You see, running is like a major form of therapy for me.  It reminds me I am strong.  It releases the stresses of the day.  It fills me with all those beautiful endorphins, more that any other type of exercise.  I love it so much, I even wrote a poem about it.

Once a week I meet up with my dad and we run together.  It's bonding and fun.  I find we have the best conversations when we're running together and I plan to connect with my kids as they get older by going for runs with them.  We usually run between 5 and 8 km and we're not terribly fast but it's all good.  He's old and I'm pregnant, so we both have a good reason to just slow down and enjoy it.

Side note: I'm 18 weeks pregnant now and have my first ultrasound tomorrow where I will hopefully find out if it's a boy or girl.  So excited!
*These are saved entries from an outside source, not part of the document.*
(* ===== verification/Sha512Spec.v ===== *)
(** * SHA-512 as specified, and the code's hash

    The algorithm of FIPS 180-4, sections 4.1.3, 4.2.3, 5.1.2 and 6.4.2; the unrolled [Transform] and the
    streaming class CSHA512 compute it. *)

From S2P Require Import Prelude Hasher Sha512.

Open Scope word_scope.

(** ** FIPS 180-4 *)

Definition fips5_K : list Z := map (cbrt_fraction 64) (take 80 primes).

(** The initial hash value. *)
Definition fips5_H0 : State :=
  match map (sqrt_fraction 64) (take 8 primes) with
  | [H0; H1; H2; H3; H4; H5; H6; H7] => (H0, H1, H2, H3, H4, H5, H6, H7)
  | _ => (0, 0, 0, 0, 0, 0, 0, 0)
  end.

Definition ROTR64 (n x : Z) : Z := x ⟖ n .| x ⟕⟕ (64 - n).
Definition fips5_Ch (x y z : Z) : Z := (x .& y) .^ (Z.lnot x .& z).
Definition fips5_Maj (x y z : Z) : Z := (x .& y) .^ (x .& z) .^ (y .& z).
Definition fips5_Sigma0 (x : Z) : Z := ROTR64 28 x .^ ROTR64 34 x .^ ROTR64 39 x.
Definition fips5_Sigma1 (x : Z) : Z := ROTR64 14 x .^ ROTR64 18 x .^ ROTR64 41 x.
Definition fips5_sigma0 (x : Z) : Z := ROTR64 1 x .^ ROTR64 8 x .^ x ⟖ 7.
Definition fips5_sigma1 (x : Z) : Z := ROTR64 19 x .^ ROTR64 61 x .^ x ⟖ 6.

(** The message schedule, from the last sixteen words W(t-16), ..., W(t-1). *)
Definition fips5_next (W : list Z) : Z :=
  fips5_sigma1 (nth 14 W 0) ⊞⊞ nth 9 W 0 ⊞⊞ fips5_sigma0 (nth 1 W 0) ⊞⊞ nth 0 W 0.

Fixpoint fips5_schedule (n : nat) (W : list Z) : list Z :=
  match n with
  | O => []
  | S n => nth 0 W 0 :: fips5_schedule n (tail W ++ [fips5_next W])
  end.

Definition fips5_step (s : State) (KW : Z * Z) : State :=
  let '(a, b, c, d, e, f, g, h) := s in
  let T1 := h ⊞⊞ fips5_Sigma1 e ⊞⊞ fips5_Ch e f g ⊞⊞ fst KW ⊞⊞ snd KW in
  let T2 := fips5_Sigma0 a ⊞⊞ fips5_Maj a b c in
  (T1 ⊞⊞ T2, a, b, c, d ⊞⊞ T1, e, f, g).

Definition fips5_words (M : list Z) : list Z := map (fun t => ReadBE64 (drop (8 * t) M)) (seq 0 16).

Definition fips5_add (H s : State) : State :=
  let '(H0, H1, H2, H3, H4, H5, H6, H7) := H in
  let '(a, b, c, d, e, f, g, h) := s in
  (a ⊞⊞ H0, b ⊞⊞ H1, c ⊞⊞ H2, d ⊞⊞ H3, e ⊞⊞ H4, f ⊞⊞ H5, g ⊞⊞ H6, h ⊞⊞ H7).

Definition fips5_compress (H : State) (M : list Z) : State :=
  fips5_add H (foldl fips5_step H (zip fips5_K (fips5_schedule 80 (fips5_words M)))).

(** The bit count is a 128-bit number; that of a message in memory fits its low half. *)
Definition fips_sha512 (m : list Z) : list Z :=
  let p := padded 128 (replicate 8 0 ++ WriteBE64 (8 * zlen m)) m in
  State_bytes (absorb 128 fips5_compress (length p / 128) fips5_H0 p).

(** The state and the constants of the code are these. *)
Lemma Initialize_fips5 : Initialize = fips5_H0.
Proof. vm_compute. reflexivity. Qed.

Definition fips5_K_values : list Z := Eval vm_compute in fips5_K.

Lemma fips5_K_eq : fips5_K = fips5_K_values.
Proof. vm_compute. reflexivity. Qed.

(** ** The code's rounds *)

Lemma Ch_fips5 x y z : Ch x y z = fips5_Ch x y z.
Proof. unfold Ch, fips5_Ch. word_bits. Qed.

Lemma Maj_fips5 x y z : Maj x y z = fips5_Maj x y z.
Proof. unfold Maj, fips5_Maj. word_bits. Qed.

Lemma fips5_step_code k w l a b c d e f g h d' h' :
  Round a b c d e f g h k w = (d', h') ->
  foldl fips5_step (a, b, c, d, e, f, g, h) ((k, w) :: l) = foldl fips5_step (h', a, b, c, d', e, f, g) l.
Proof.
  intros [= <- <-]. cbn [foldl]. f_equal. unfold fips5_step. cbn [fst snd].
  by rewrite <- Ch_fips5, <- Maj_fips5.
Qed.

Lemma fips5_schedule_step n w0 w1 w2 w3 w4 w5 w6 w7 w8 w9 w10 w11 w12 w13 w14 w15 w16 :
  w16 = w0 ⊞⊞ (sigma1 w14 ⊞⊞ w9 ⊞⊞ sigma0 w1) ->
  fips5_schedule (S n) [w0; w1; w2; w3; w4; w5; w6; w7; w8; w9; w10; w11; w12; w13; w14; w15] =
  w0 :: fips5_schedule n [w1; w2; w3; w4; w5; w6; w7; w8; w9; w10; w11; w12; w13; w14; w15; w16].
Proof.
  intros ->. change (sigma1 w14) with (fips5_sigma1 w14). change (sigma0 w1) with (fips5_sigma0 w1).
  cbn [fips5_schedule]. do 2 f_equal. cbn [tail app]. do 15 f_equal. unfold fips5_next. cbn [nth]. f_equal.
  generalize (fips5_sigma1 w14), (fips5_sigma0 w1). intros. word_sum.
Qed.

Ltac schedule_word :=
  match goal with
  | |- context [fips5_schedule (S ?n) [?w0; ?w1; ?w2; ?w3; ?w4; ?w5; ?w6; ?w7; ?w8; ?w9; ?w10; ?w11; ?w12; ?w13; ?w14; ?w15]] =>
      let w := fresh "w" in let Hw := fresh "Hw" in
      remember (w0 ⊞⊞ (sigma1 w14 ⊞⊞ w9 ⊞⊞ sigma0 w1)) as w eqn:Hw;
      rewrite (fips5_schedule_step n w0 w1 w2 w3 w4 w5 w6 w7 w8 w9 w10 w11 w12 w13 w14 w15 w Hw)
  end.

Ltac rewrite_word x w :=
  first [ constr_eq x w | match goal with H : w = _ |- _ => rewrite <- H end
        | let H := fresh in assert (H : x = w) by (match goal with H : w = _ |- _ => rewrite H; clear end; word_sum);
          rewrite H; clear H ].

(** One statement of the unrolled code against one step of the reference. *)
Ltac round_step :=
  lazymatch goal with
  | |- assign ?E ?body = fips5_add _ (foldl fips5_step _ ((_, ?w) :: _)) =>
      rewrite_word E w; rewrite assign_eq; cbv beta
  | |- (let '(_, _) := Round ?a ?b ?c ?d ?e ?f ?g ?h ?k ?x in _) = fips5_add _ (foldl fips5_step _ ((_, ?w) :: ?l)) =>
      rewrite_word x w;
      let HR := fresh in
      destruct (Round a b c d e f g h k w) as [? ?] eqn:HR; rewrite (fips5_step_code k w l a b c d e f g h _ _ HR);
      clear HR
  end.

Lemma add64_comm x y : x ⊞⊞ y = y ⊞⊞ x.
Proof. unfold add64. by rewrite Z.add_comm. Qed.

Lemma Transform_fips5 s chunk : Transform s chunk = fips5_compress s chunk.
Proof.
  destruct s as [[[[[[[s0 s1] s2] s3] s4] s5] s6] s7]. unfold fips5_compress, Transform.
  cbv beta iota delta [fips5_words map seq Nat.mul Nat.add].
  do 80 schedule_word. cbn [fips5_schedule]. rewrite fips5_K_eq. unfold fips5_K_values. cbn [zip zip_with].
  repeat round_step. unfold fips5_add. cbn [foldl]. repeat apply (f_equal2 pair); apply add64_comm.
Qed.

Lemma block128_divides : (Z.of_nat 128 | 2 ^ 64).
Proof. by exists (2 ^ 57). Qed.

Lemma CSHA512_digest h m : Absorbs 128 Transform Initialize h m -> CSHA512_Finalize h = fips_sha512 m.
Proof.
  intros Ha. unfold CSHA512_Finalize, fips_sha512, CSHA512_Write. rewrite <- Initialize_fips5. f_equal.
  rewrite (ab_bytes _ _ _ _ _ Ha), WriteBE64_bits.
  rewrite (finish_absorbs 128 Transform Initialize ltac:(lia) block128_divides _ _ _ Ha)
    by (rewrite length_app, length_WriteBE64; simpl; lia).
  apply absorb_ext, Transform_fips5.
Qed.

(** The class CSHA512 computes SHA-512: whatever the uninitialised buffer holds and however the message
    is cut into calls of [Write], [Finalize] returns the digest of FIPS 180-4 of the whole message. *)
Theorem CSHA512_is_SHA512 junk ds :
  length junk = 128%nat -> CSHA512_Finalize (foldl CSHA512_Write (CSHA512_new junk) ds) = fips_sha512 (concat ds).
Proof. intros Hj. apply CSHA512_digest, Absorbs_pieces; [lia|apply block128_divides|done]. Qed.

(** The first bytes of the digest of "abc" published with the standard, written in two pieces. *)
Lemma CSHA512_is_SHA512_witness :
  CSHA512_Finalize (foldl CSHA512_Write (CSHA512_new (replicate 128 0xcc)) [[0x61]; [0x62; 0x63]]) =
  fips_sha512 [0x61; 0x62; 0x63] /\
  take 16 (fips_sha512 [0x61; 0x62; 0x63]) =
  [0xdd; 0xaf; 0x35; 0xa1; 0x93; 0x61; 0x7a; 0xba; 0xcc; 0x41; 0x73; 0x49; 0xae; 0x20; 0x41; 0x31].
Proof.
  split; [|vm_compute; reflexivity].
  apply (CSHA512_is_SHA512 (replicate 128 0xcc) [[0x61]; [0x62; 0x63]]). reflexivity.
Defined.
Tuesday, September 17, 2013

Racing Pregnant.

I've now done three races pregnant.  Two sprint triathlons and a 5 km race.  
(I did them back in July, I'm just finally getting around to writing about them. I've been in a nausea fog all summer and haven't felt like blogging.)

No-one really knew I was pregnant, except my husband........and me.  Oh, trust me I knew.  Even early in the pregnancy, I felt different.  My blood pressure drops quite low (was 90/56 at my first midwife appt), so I get light headed a lot and it just feels harder to maintain my paces.  So, I've slowed down.  And I'm totally ok with that. In a strange way, it's kind of a relief to set aside my athlete-driven side for a time. Right now, my priority is this beautiful little miracle growing inside of me. Which made these races kinda tricky because I didn't know how to approach them.

I registered for them before I knew when I'd be pregnant.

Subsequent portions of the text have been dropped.